* Work item
Transcribe exactly the lines that begin the material and continue through the line containing "unfold load_fields.". Leave out whatever follows.

* Source data

Lemma decode_bools_yields msg : yields dec_ok (fun _ => True) (decode_bools msg).
Proof.
  unfold decode_bools. eapply yields_bind; [apply u32_yields|]. intros count [Hc _].
  case_if; [apply yields_err|]. eapply yields_bind; [by apply take_yields|]. intros vs _.
  eapply yields_bind; [apply decoder_end_yields|]. by intros _ _ d Hd.
Qed.

Lemma load_fields_ensures r :
  (forall tag data, SnapshotReader.bytes r tag = Some data -> Forall byte_ok data) ->
  ensures core_ok ioapic_ok (load_fields r : st (t S) SnapshotError unit).
Proof.
  intros Hb. assert (forall n msg tag v, SnapshotReader.sized n msg r tag = Ok (Some v) -> uint (8 * Z.of_nat n) v) as Hsz
    by (intros n msg tag v; apply sized_uint, Hb).
  unfold load_fields.
  apply ensures_bind; [eapply load_opt_keeps; [intros a Ha; exact (Hsz _ _ _ _ Ha)|]|intros _].
  { intros a io _ [? ? ?]. split; try done. simpl. change 15 with (Z.ones 4). rewrite land_ones_mod by lia.
    by apply Z.mod_pos_bound. }
  apply ensures_bind; [eapply load_opt_keeps; [intros a Ha; exact (Hsz _ _ _ _ Ha)|]|intros _].
  { by intros a io Ha [? ? ?]. }
  apply ensures_bind; [eapply load_field_keeps; [apply Hb|apply decode_redirection_yields|]|intros _].
  { by intros a io Ha [? ? ?]. }
  do 2 (apply ensures_bind; [eapply load_field_keeps; [apply Hb|apply decode_bools_yields|]; by intros a io Ha [? ? ?]|intros _]).
  intros io Hio. pose proof (fit_pins_ok io Hio) as Hf. split; [by apply ioapic_core|done].
Qed.

Lemma load_state_ok bs io :
  Forall byte_ok bs -> ioapic_ok io ->
  core_ok (load_state bs io).2 /\ ((load_state bs io).1 = Ok tt -> ioapic_ok (load_state bs io).2).
Proof.
  intros Hb Hio. pose proof (ioapic_core io Hio). unfold load_state.
  destruct (SnapshotReader.parse bs _) as [r|e] eqn:Hp; [|done].
  destruct (parse_ok _ _ _ Hb Hp) as (_ & _ & _ & Hf).
  destruct (SnapshotReader.ensure_device_major _ _); [|done].
  destruct (load_fields_ensures r Hf io) as [? Hq]; [done|]. split; [done|]. apply Hq.
Qed.

(** *** Round trip *)
Definition flag (b : bool) : Z := if b then 1 else 0.
Definition entry_bytes (e : E.t) : list Z :=
  [E.vector e; E.delivery_mode e; flag (E.destination_mode e); flag (E.polarity_low e);
   match E.trigger_mode e with Edge => 0 | Level => 1 end; flag (E.mask e); E.destination e;
   flag (E.remote_irr e)].
(** With debug assertions: the identifier it looked up. *)
Definition reset_lapic_asserts (p : t) (apic_id : Z) : bool :=
  match lapic_for_apic_id p apic_id with
  | None => true
  | Some i => match p.(lapics) !! i with
              | Some l => LocalApic.reset_state_asserts l apic_id
              | None => true
              end
  end.

(** ** Message-signalled interrupts *)
Definition inject_fixed_for_apic (p : t) (apic_id vector : Z) : t :=
  match lapic_for_apic_id p apic_id with
  | None => p
  | Some i => with_lapics (alter (fun l => LocalApic.inject_fixed_interrupt l vector) i p.(lapics)) p
  end.
Definition inject_fixed_broadcast (p : t) (vector : Z) : t :=
  with_lapics (map (fun l => LocalApic.inject_fixed_interrupt l vector) p.(lapics)) p.

Definition trigger_msi (p : t) (message : MsiMessage.t) : t :=
  if negb (MsiMessage.is_xapic_address message) then p
  else
    let vector := MsiMessage.vector message in
    let dest := MsiMessage.destination_id message in
    if MsiMessage.destination_is_logical message then
      if dest =? 0xFF then inject_fixed_broadcast p vector
      else
        with_lapics
          (map (fun l =>
             let apic_id := LocalApic.apic_id l in
             if (apic_id <? 8) && nz (dest &&& (1 <<< apic_id))
             then LocalApic.inject_fixed_interrupt l vector else l) p.(lapics)) p
    else if dest =? 0xFF then inject_fixed_broadcast p vector
    else inject_fixed_for_apic p dest vector.
End PlatformInterrupts.

(** ** Line handles of the devices (crates/devices/src/irq.rs)

    The state of one handle; the router it points to is passed along. *)
Module PlatformIrqLine.
Record t := mk { input : InterruptInput; last_level : bool; last_generation : Z }.

(** [PlatformIrqLine::isa] and [::gsi] *)
Definition new (p : PlatformInterrupts.t) (input : InterruptInput) : t :=
  mk input false p.(PlatformInterrupts.irq_line_generation).

Definition set_level (l : t) (level : bool) (p : PlatformInterrupts.t) : option (t * PlatformInterrupts.t) :=
  let generation := p.(PlatformInterrupts.irq_line_generation) in
  let l := if l.(last_generation) =? generation then l else mk l.(input) false generation in
  if eqb l.(last_level) level then Some (l, p)
  else
    let l := mk l.(input) level l.(last_generation) in
    match (if level then PlatformInterrupts.raise_irq p l.(input)
           else PlatformInterrupts.lower_irq p l.(input)) with
    | Some p => Some (l, p)
    | None => None
    end.
End PlatformIrqLine.

(** ** Snapshot *)
Module RouterSnapshot.
Import PlatformInterrupts.
Abbreviation TAG_MODE := (1) (only parsing).
Abbreviation TAG_ISA_IRQ_TO_GSI := (2) (only parsing).
Abbreviation TAG_IMCR_SELECT := (3) (only parsing).
Abbreviation TAG_IMCR := (4) (only parsing).
Abbreviation TAG_PIC := (5) (only parsing).
Abbreviation TAG_IOAPIC := (6) (only parsing).
Abbreviation TAG_LAPIC := (7) (only parsing).
Abbreviation TAG_GSI_LEVEL := (8) (only parsing).
Abbreviation TAG_LAPIC_CLOCK_NOW_NS := (9) (only parsing).
Abbreviation TAG_LAPICS := (10) (only parsing).
Abbreviation MAX_SNAPSHOT_LAPICS := (256) (only parsing).
Abbreviation MAX_SNAPSHOT_LAPIC_STATE_LEN := (1024 * 1024) (only parsing).
(** [*b"INTR"] *)
Abbreviation DEVICE_ID := ([0x49; 0x4E; 0x54; 0x52]) (only parsing).
Abbreviation DEVICE_VERSION := (SnapshotVersion.new 1 0) (only parsing).

Section Snapshot.
Context `{Target}.

Definition encode_lapics (ls : list LocalApic.t) : list Z :=
  Encoder.finish (fold_left (fun enc l =>
    let state := LapicSnapshot.save_state l in
    Encoder.bytes state (Encoder.u64 (Z.of_nat (length state)) enc)) ls
    (Encoder.u32 (wrap 32 (Z.of_nat (length ls))) Encoder.new)).

Definition save_state (p : t) : list Z :=
  let w := SnapshotWriter.new DEVICE_ID DEVICE_VERSION in
  let mode := match p.(mode) with LegacyPic => 0 | Apic => 1 end in
  let w := SnapshotWriter.field_u8 w TAG_MODE mode in
  let w := SnapshotWriter.field_bytes w TAG_ISA_IRQ_TO_GSI (LapicSnapshot.encode_words p.(isa_irq_to_gsi)) in
  let w := SnapshotWriter.field_u8 w TAG_IMCR_SELECT p.(imcr_select) in
  let w := SnapshotWriter.field_u8 w TAG_IMCR p.(imcr) in
  let w := SnapshotWriter.field_bytes w TAG_GSI_LEVEL (IoApicSnapshot.encode_bools p.(gsi_level)) in
  let w := SnapshotWriter.field_u64 w TAG_LAPIC_CLOCK_NOW_NS p.(lapic_clock) in
  let w := SnapshotWriter.field_bytes w TAG_PIC (PlatformPic.save_state p.(pic)) in
  let w := SnapshotWriter.field_bytes w TAG_IOAPIC (IoApicSnapshot.save_state p.(ioapic)) in
  let w := match p.(lapics) with
           | [l] => SnapshotWriter.field_bytes w TAG_LAPIC (LapicSnapshot.save_state l)
           | ls => SnapshotWriter.field_bytes w TAG_LAPICS (encode_lapics ls)
           end in
  SnapshotWriter.finish w.

(** A restore ends with an error or, at an index out of range, a panic. *)
Inductive failure := Failed (e : SnapshotError) | Panicked.

Definition lift {A} (m : st t SnapshotError A) : st t failure A := fun p =>
  match m p with (Ok a, p) => (Ok a, p) | (Err e, p) => (Err (Failed e), p) end.
Definition unwrap (f : t -> option t) : st t failure unit := fun p =>
  match f p with Some p => (Ok tt, p) | None => (Err Panicked, p) end.
Definition modify (f : t -> t) : st t failure unit := fun p => (Ok tt, f p).
(** [self.field.load_state(buf)?] *)
Definition load_part {D} (get : t -> D) (set : D -> t -> t) (load : st D SnapshotError unit) :
    st t failure unit := fun p =>
  match load (get p) with
  | (Ok _, d) => (Ok tt, set d p)
  | (Err e, d) => (Err (Failed e), set d p)
  end.
(** [if let Some(buf) = r.bytes(TAG) { .. }] *)
Definition if_field (r : SnapshotReader.t) (tag : Z) (f : list Z -> st t failure unit) : st t failure unit :=
  match SnapshotReader.bytes r tag with Some buf => f buf | None => st_ret tt end.

(** The bookkeeping that every restore starts with. *)
Definition clear_lines (p : t) : t :=
  let p := with_gsi_level (map (fun _ => false) p.(gsi_level)) p in
  let p := with_gsi_restore_baseline (map (fun _ => false) p.(gsi_restore_baseline)) p in
  let p := with_gsi_assert_count (map (fun _ => 0) p.(gsi_assert_count)) p in
  let p := with_pending_init (map (fun _ => false) p.(pending_init)) p in
  with_pending_sipi (map (fun _ => None) p.(pending_sipi)) p.

Definition set_saved_mode (v : option Z) (p : t) : t :=
  let mode := if default 0 v =? 1 then Apic else LegacyPic in
  with_apic_enabled (bool_decide (mode = Apic)) (with_mode mode p).

Definition load_isa_irq_to_gsi (buf : list Z) : st (list Z) SnapshotError unit := fun slots =>
  match LapicSnapshot.read_words slots (Decoder.new buf) with
  | (Err e, slots, _) => (Err e, slots)
  | (Ok _, slots, d) => (Decoder.finish d, slots)
  end.

(** The levels become the baseline and the counts are forgotten. *)
Definition load_gsi_levels (buf : list Z) : st t failure unit := fun p =>
  match (IoApicSnapshot.decode_bools "gsi_level" (Decoder.new buf)).1 with
  | Err e => (Err (Failed e), p)
  | Ok decoded =>
      let p := with_gsi_restore_baseline decoded p in
      let p := with_gsi_level decoded p in
      (Ok tt, with_gsi_assert_count [] p)
  end.

(** The loop over the local APICs; those restored before a failure stay so. *)
Fixpoint load_lapics (ls : list LocalApic.t) (d : Decoder.t) :
    SnapshotResult Decoder.t * list LocalApic.t :=
  match ls with
  | [] => (Ok d, [])
  | l :: rest =>
      match Decoder.u64 d with
      | (Err e, _) => (Err e, l :: rest)
      | (Ok entry_len, d) =>
          if usize_max <? entry_len then (Err (InvalidFieldEncoding "lapic_entry_len"), l :: rest)
          else if (entry_len =? 0) || (MAX_SNAPSHOT_LAPIC_STATE_LEN <? entry_len) then
            (Err (InvalidFieldEncoding "lapic_entry_len"), l :: rest)
          else
            match Decoder.bytes entry_len d with
            | (Err e, _) => (Err e, l :: rest)
            | (Ok entry, d) =>
                match LapicSnapshot.restore_state entry l with
                | (Err e, l) => (Err e, l :: rest)
                | (Ok _, l) => let '(res, rest) := load_lapics rest d in (res, l :: rest)
                end
            end
      end
  end.

Definition load_lapics_field (buf : list Z) : st (list LocalApic.t) SnapshotError unit := fun ls =>
  match Decoder.u32 (Decoder.new buf) with
  | (Err e, _) => (Err e, ls)
  | (Ok lapic_count, d) =>
      if (lapic_count =? 0) || (MAX_SNAPSHOT_LAPICS <? lapic_count) then
        (Err (InvalidFieldEncoding "lapic_count"), ls)
      else if negb (lapic_count =? Z.of_nat (length ls)) then
        (Err (InvalidFieldEncoding "lapic_count_mismatch"), ls)
      else
        match load_lapics ls d with
        | (Err e, ls) => (Err e, ls)
        | (Ok d, ls) => (Decoder.finish d, ls)
        end
  end.

(** Snapshots of a single CPU: [self.lapics[0].restore_state(buf)?] *)
Definition load_lapic0 (buf : list Z) : st t failure unit := fun p =>
  match p.(lapics) with
  | [] => (Err Panicked, p)
  | l :: rest =>
      let '(res, l) := LapicSnapshot.restore_state buf l in
      (map_err Failed res, with_lapics (l :: rest) p)
  end.

(** One slot per redirection entry. *)
Definition fit_lines (p : t) : t :=
  let num_gsis := IoApic.num_redirection_entries p.(ioapic) in
  let p := with_gsi_level (resize num_gsis false p.(gsi_level)) p in
  let p := with_gsi_restore_baseline (resize num_gsis false p.(gsi_restore_baseline)) p in
  with_gsi_assert_count (resize num_gsis 0 p.(gsi_assert_count)) p.

(** The end of [load_state]: entry into APIC mode and redelivery. *)
Definition resync (p : t) : option t :=
  match (if negb (bool_decide (p.(mode) = Apic)) && IoApic.has_unmasked_redirection_entry p.(ioapic)
         then set_mode p Apic else Some p) with
  | None => None
  | Some p =>
      match (if bool_decide (p.(mode) = Apic) then use_ioapic IoApic.sync_level_triggered p else Some p) with
      | None => None
      | Some p => Some (with_irq_line_generation (wrapping_add 64 p.(irq_line_generation) 1) p)
      end
  end.

Definition load_fields (r : SnapshotReader.t) : st t failure unit :=
  let! _ := lift (fun p => match SnapshotReader.u8 r TAG_MODE with
                           | Err e => (Err e, p)
                           | Ok v => (Ok tt, set_saved_mode v p)
                           end) in
  let! _ := modify clear_lines in
  let! _ := if_field r TAG_ISA_IRQ_TO_GSI (fun buf =>
              load_part isa_irq_to_gsi with_isa_irq_to_gsi (load_isa_irq_to_gsi buf)) in
  let! _ := lift (load_opt with_imcr_select (SnapshotReader.u8 r TAG_IMCR_SELECT)) in
  let! _ := lift (load_opt (fun v => with_imcr (v &&& 1)) (SnapshotReader.u8 r TAG_IMCR)) in
  let! _ := if_field r TAG_GSI_LEVEL load_gsi_levels in
  let! _ := lift (load_opt set_now_ns (SnapshotReader.u64 r TAG_LAPIC_CLOCK_NOW_NS)) in
  let! _ := if_field r TAG_PIC (fun buf => load_part pic with_pic (PlatformPic.load_state buf)) in
  let! _ := if_field r TAG_IOAPIC (fun buf =>
              load_part ioapic with_ioapic (IoApicSnapshot.load_state buf)) in
  let! _ := match SnapshotReader.bytes r TAG_LAPICS with
            | Some buf => load_part lapics with_lapics (load_lapics_field buf)
            | None => if_field r TAG_LAPIC load_lapic0
            end in
  let! _ := modify fit_lines in
  unwrap resync.

Definition load_state (bytes : list Z) : st t failure unit := fun p =>
  match SnapshotReader.parse bytes DEVICE_ID with
  | Err e => (Err (Failed e), p)
  | Ok r =>
      match SnapshotReader.ensure_device_major r DEVICE_VERSION.(SnapshotVersion.major) with
      | Err e => (Err (Failed e), p)
      | Ok _ => load_fields r p
      end
  end.
End Snapshot.
End RouterSnapshot.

* Written answer
Lemma decode_bools_yields msg : yields dec_ok (fun _ => True) (decode_bools msg).
Proof.
  unfold decode_bools. eapply yields_bind; [apply u32_yields|]. intros count [Hc _].
  case_if; [apply yields_err|]. eapply yields_bind; [by apply take_yields|]. intros vs _.
  eapply yields_bind; [apply decoder_end_yields|]. by intros _ _ d Hd.
Qed.

Lemma load_fields_ensures r :
  (forall tag data, SnapshotReader.bytes r tag = Some data -> Forall byte_ok data) ->
  ensures core_ok ioapic_ok (load_fields r : st (t S) SnapshotError unit).
Proof.
  intros Hb. assert (forall n msg tag v, SnapshotReader.sized n msg r tag = Ok (Some v) -> uint (8 * Z.of_nat n) v) as Hsz
    by (intros n msg tag v; apply sized_uint, Hb).
  unfold load_fields.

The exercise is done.